(Collected data)
↓↓↓

(* ===== verification/Pmm.v ===== *)
(** * The physical page allocator (kernel/mm/pmm.c)

    One bit per page in [bitmap] (set means not free), one reference count per
    page in [refcounts].  Each operation of the file runs under [pages_lock],
    so an operation is one atomic step of the state [pmm].  The bitmap and the
    counters live in physical memory; [tracking_base] is the virtual base their
    pointers are formed with ([point_tracking]), the lists are the contents. *)

From S2P Require Import Prelude.

Definition PMM_PAGE_SIZE : Z := 4096.
Definition PMM_LOW_MEMORY_RESERVE : Z := 0x100000.
Definition DIRECT_MAP_BYTES : Z := 0xFFFFFE8000000000 - 0xFFFFC00000000000.

Record boot_memory_region := Region {
  region_base : Z;
  region_length : Z;
  region_usable : Z
}.

Record pmm := Pmm {
  bitmap : list Z;
  refcounts : list Z;
  total_pages : Z;
  usable_pages : Z;
  free_pages : Z;
  next_hint : Z;
  tracking_physical : Z;
  tracking_bytes : Z;
  refcount_offset : Z;
  tracking_base : Z
}.

(** Assignments to one static variable. *)
Definition set_bitmap (s : pmm) (x : list Z) : pmm :=
  Pmm x (refcounts s) (total_pages s) (usable_pages s) (free_pages s) (next_hint s)
    (tracking_physical s) (tracking_bytes s) (refcount_offset s) (tracking_base s).
Definition set_refcounts (s : pmm) (x : list Z) : pmm :=
  Pmm (bitmap s) x (total_pages s) (usable_pages s) (free_pages s) (next_hint s)
    (tracking_physical s) (tracking_bytes s) (refcount_offset s) (tracking_base s).
Definition set_usable_pages (s : pmm) (x : Z) : pmm :=
  Pmm (bitmap s) (refcounts s) (total_pages s) x (free_pages s) (next_hint s)
    (tracking_physical s) (tracking_bytes s) (refcount_offset s) (tracking_base s).
Definition set_free_pages (s : pmm) (x : Z) : pmm :=
  Pmm (bitmap s) (refcounts s) (total_pages s) (usable_pages s) x (next_hint s)
    (tracking_physical s) (tracking_bytes s) (refcount_offset s) (tracking_base s).
Definition set_next_hint (s : pmm) (x : Z) : pmm :=
  Pmm (bitmap s) (refcounts s) (total_pages s) (usable_pages s) (free_pages s) x
    (tracking_physical s) (tracking_bytes s) (refcount_offset s) (tracking_base s).
Definition set_tracking_base (s : pmm) (x : Z) : pmm :=
  Pmm (bitmap s) (refcounts s) (total_pages s) (usable_pages s) (free_pages s) (next_hint s)
    (tracking_physical s) (tracking_bytes s) (refcount_offset s) x.

(** ** Bits *)

Definition bit_mask (page : Z) : Z := u8 (Z.shiftl 1 (Z.land page 7)).

Definition bit_set (s : pmm) (page : Z) : res pmm :=
  b ← rd (bitmap s) (Z.shiftr page 3);
  bm ← wr (bitmap s) (Z.shiftr page 3) (u8 (Z.lor b (bit_mask page)));
  Ret (set_bitmap s bm).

↑↑↑

ABOUT THIS EXERCISE: Across all the entries above, how many lines hold the word "operation"? Answer with the number only.

EXERCISE RESPONSE: 2